A 71-year-old male patient presented with a 1-year history of productive cough with mild hemoptysis, progressive shortness of breath, and left-side ventilatory-dependent chest pain associated with 10kg weight loss in the past 6 months. He also reported night sweats associated with sporadic chills in the past 2 months, and use of amoxicillin for 7 days without symptom improvement. The patient denied fever and other symptoms. He had a past history of hypertension, diabetes, and a 30-pack-year smoking habit (he quit at 42 years of age). He denied a history of previous pneumonia or tuberculosis. The patient had a previous occupational history as a bricklayer, store watchman, farmworker, and roof tile cutter. He referred to past domestic bird maintenance, which he had stopped 3 years previously. On physical examination, his basal oxygen saturation was 98%; ectoscopy showed that he was emaciated and pulmonary auscultation revealed basal crepitant rales, prominent in the left hemithorax.
Laboratory test results were normal. A chest X-ray showed diffuse bilateral basal reticular infiltrates and nodular opacity in the left upper lobe. Computed tomography (CT) demonstrated peripheral cystic pattern with thick wall and basal honeycomb, and multiple intracavitary nodules of various sizes, the largest located in the left upper lobe. The larger nodule showed variation in position as the patient's decubitus was changed (Fig. 1), suggesting the diagnosis of aspergilloma (fungus ball). Bronchoalveolar lavage (BAL) was performed and demonstrated the absence of active or residual bleeding. Gram staining of the BAL sample showed paired gram cocci. The study of malignant cells, acid-fast staining and common bacterial culture were negative. Analysis of BAL fluid showed the presence of septate and branched hyphae and positivity for galactomannan (9.26ng/mL; normal, <0.5ng/mL). Serology results were negative for HIV, hepatitis B, and hepatitis C and normal for rheumatoid factor, antinuclear factor, and antineutrophil cytoplasmic antibody.

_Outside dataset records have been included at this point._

(** * EditProduct: the product edit form of the admin panel

  A shallow embedding of [src/components/admin/edit-product.tsx]: the
  component's state cells, its two event handlers ([uploadImage],
  [handleSubmit]) and the promise continuations they register, followed by
  the properties of the submission / error-recovery protocol. *)

From Stdlib Require Import String ZArith List Bool Lia.
From Stdlib Require Import DecimalString.
Import ListNotations.
Open Scope string_scope.
Set Warnings "-register-all".

(** ** Types imported by the component *)

(** Modelled from the spec: the types of [@/lib/schema] ([productSchema],
  [Category]), which the component imports and which are not among the
  sources.  The spec's data model names the fields of a product and says
  that variants are opaque; the field types are taken as parameters, with
  the two operations the component applies to them. *)
Class Schema := {
  Id : Type;                             (* type of [product.id] *)
  Number : Type;                         (* JavaScript numbers *)
  CategoryId : Type;                     (* type of [category.id] *)
  Variants : Type;                       (* type of [product.variants] *)
  Category : Type;                       (* the [Category] type *)
  File : Type;                           (* DOM [File] objects *)
  Category_id : Category -> CategoryId;  (* [category.id] *)
  Id_toString : Id -> string;            (* [product.id] in a template literal *)
}.

Module Product.
Section Def.
Context {schema : Schema}.

(** [z.infer<typeof productSchema>] *)
Record t := mk {
  id : Id;
  image : string;
  name : string;
  price : Number;
  stock : Number;
  categoryId : CategoryId;
  variants : Variants;
}.

(** [{ ...prev, name: v }] *)
Definition with_name (v : string) (prev : t) : t :=
  mk (id prev) (image prev) v (price prev) (stock prev) (categoryId prev) (variants prev).

(** The object after the assignment [p.image = v]. *)
Definition with_image (v : string) (p : t) : t :=
  mk (id p) v (name p) (price p) (stock p) (categoryId p) (variants p).
End Def.
End Product.

(** ** JavaScript values *)

Section JS.
Context {schema : Schema}.

(** Dynamically typed data: response bodies, and the [formErrors] cell,
    which receives a response body unchecked.  An object is the list of its
    own properties in enumeration order. *)
Inductive JSValue :=
| JUndefined
| JNull
| JBoolean (b : bool)
| JNumber (n : Number)
| JString (s : string)
| JArray (items : list JSValue)
| JObject (props : list (string * JSValue)).

Inductive JSError := TypeError.

(** Result of evaluating an expression that may throw. *)
Inductive outcome (A : Type) :=
| Ok (a : A)
| Raise (e : JSError).
Global Arguments Ok {A} a.
Global Arguments Raise {A} e.

Definition obind {A B} (o : outcome A) (k : A -> outcome B) : outcome B :=
  match o with
  | Ok a => k a
  | Raise e => Raise e
  end.

(** Own property [k] of an object. *)
Fixpoint own (k : string) (props : list (string * JSValue)) : option JSValue :=
  match props with
  | [] => None
  | (k', v) :: rest => if String.eqb k k' then Some v else own k rest
  end.

(** [{ ...props, k: v }]: an existing property keeps its place and takes
    the new value, a new one goes last. *)
Fixpoint put (k : string) (v : JSValue) (props : list (string * JSValue))
  : list (string * JSValue) :=
  match props with
  | [] => [(k, v)]
  | (k', v') :: rest =>
      if String.eqb k k' then (k, v) :: rest else (k', v') :: put k v rest
  end.

Definition index_key (i : nat) : string :=
  NilEmpty.string_of_uint (Nat.to_uint i).

Fixpoint indexed {A} (f : A -> JSValue) (i : nat) (xs : list A)
  : list (string * JSValue) :=
  match xs with
  | [] => []
  | x :: rest => (index_key i, f x) :: indexed f (S i) rest
  end.

Definition chars (s : string) : list string :=
  map (fun c => String c EmptyString) (list_ascii_of_string s).

(** The properties copied by [...v] in an object literal: the own
    properties of an object, the elements of an array and the characters
    of a string under their indices, nothing for any other value
    ([undefined] and [null] included). *)
Definition spread (v : JSValue) : list (string * JSValue) :=
  match v with
  | JObject props => props
  | JArray items => indexed (fun x => x) 0 items
  | JString s => indexed JString 0 (chars s)
  | _ => []
  end.

(** [v.error].  Reading a property of [undefined] or [null] throws a
    TypeError; on an object it is the own property or [undefined]; no
    array, string, number or boolean has a property of this name. *)
Definition dot_error (v : JSValue) : outcome JSValue :=
  match v with
  | JUndefined | JNull => Raise TypeError
  | JObject props =>
      Ok (match own "error" props with Some x => x | None => JUndefined end)
  | _ => Ok JUndefined
  end.

(** [z.string().safeParse(v)]: succeeds on strings only. *)
Definition zod_string (v : JSValue) : option string :=
  match v with
  | JString s => Some s
  | _ => None
  end.

(** [z.object({ image: z.string() }).safeParse(v)], projected on
    [.data.image]: succeeds on a (non-array, non-null) object whose
    [image] property is a string; other properties are ignored. *)
Definition zod_object_image (v : JSValue) : option string :=
  match v with
  | JObject props =>
      match own "image" props with
      | Some x => zod_string x
      | None => None
      end
  | _ => None
  end.

(** A template literal prints an unset environment variable as
    ["undefined"]. *)
Definition template_env (v : option string) : string :=
  match v with
  | Some s => s
  | None => "undefined"
  end.
End JS.

(** ** Requests and responses (axios) *)

Module PatchData.
Section Def.
Context {schema : Schema}.

(** The [data] object of the PATCH request.  [categoryId] is
    [category?.id], which is [undefined] when no category is supplied. *)
Record t := mk {
  id : Id;
  image : string;
  name : string;
  price : Number;
  stock : Number;
  categoryId : option CategoryId;
  variants : Variants;
}.
End Def.
End PatchData.

Module Options.
Section Def.
Context {schema : Schema}.

Inductive body :=
| FormData (entries : list (string * option File))
| Plain (d : PatchData.t).

(** The [options] object handed to [axios.request]; [headers] is empty
    when the object has no such property. *)
Record t := mk {
  method : string;
  url : string;
  headers : list (string * string);
  data : body;
}.
End Def.
End Options.

Section Axios.
Context {schema : Schema}.

Record Response := mkResponse {
  status : Z;
  data : JSValue;
}.

(** The reason a request promise is rejected with; [response] is
    [undefined] when no response was received. *)
Record AxiosError := mkAxiosError {
  response : option Response;
}.

Inductive Settlement :=
| Fulfilled (res : Response)
| Rejected (err : AxiosError).

(** How [axios.request] settles with its default [validateStatus]: a
    response with a status in [200, 300) fulfils the promise, any other
    response and a network failure ([None]) reject it. *)
Definition axios_settle (net : option Response) : Settlement :=
  match net with
  | None => Rejected (mkAxiosError None)
  | Some r =>
      if (200 <=? status r)%Z && (status r <? 300)%Z
      then Fulfilled r
      else Rejected (mkAxiosError (Some r))
  end.
End Axios.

Chest CT images showing peripheral cysts pattern with honeycomb at the lung bases with an intracavitary nodule positioned anteriorly in the upper left lobe (A) that shifts position when the patient's decubitus is changed (B) (arrows). In C and D, small intracavitary nodules are visible inside cysts in the right lung (arrows).
This patient was diagnosed with saprophytic aspergillosis (aspergilloma) in honeycomb cysts based on imaging characteristics – mainly the characteristic shift of intracavitary nodule positions as the patient's decubitus was changed–along with the demonstration of fungus and positivity for galactomannan, with high values on BAL fluid analysis. The diagnostic hypothesis for the underlying pulmonary disease that caused cysts and honeycomb included pulmonary idiopathic fibrosis, asbestosis, chronic hypersensitivity pneumonia and combined fibrosis and emphysema. The patient was discharged from the hospital with oral itraconazole and levothyroxine, and was managed on an outpatient basis.
Pulmonary aspergillosis can be divided into five types: saprophytic aspergillosis (aspergilloma), hypersensitivity reaction (allergic bronchopulmonary aspergillosis), semi-invasive (chronic necrotizing) aspergillosis, airway-invasive aspergillosis, and angioinvasive aspergillosis. Saprophytic aspergillosis usually develops in a preexistent cavity or ectatic bronchus from underlying disease.1 Tuberculosis is its main cause, followed by conditions such as sarcoidosis, emphysema, bullae or lung cysts, cavitated bronchogenic carcinoma, and pulmonary infarction. Any cavity or cystic space created by underlying pulmonary disease can, theoretically, harbor aspergilloma.2–5 However, studies of the association between aspergilloma and honeycomb cysts are scarce.6–9
Recognition of typical aspergilloma signs is of paramount importance. On CT, the presence of an intracavitary nodule or mass that hangs down as the patient's decubitus is changed strongly suggests this diagnosis. Other findings include the “air crescent sign,” a sponge-like appearance, amorphous calcification within the lesion, and adjacent pleural thickening.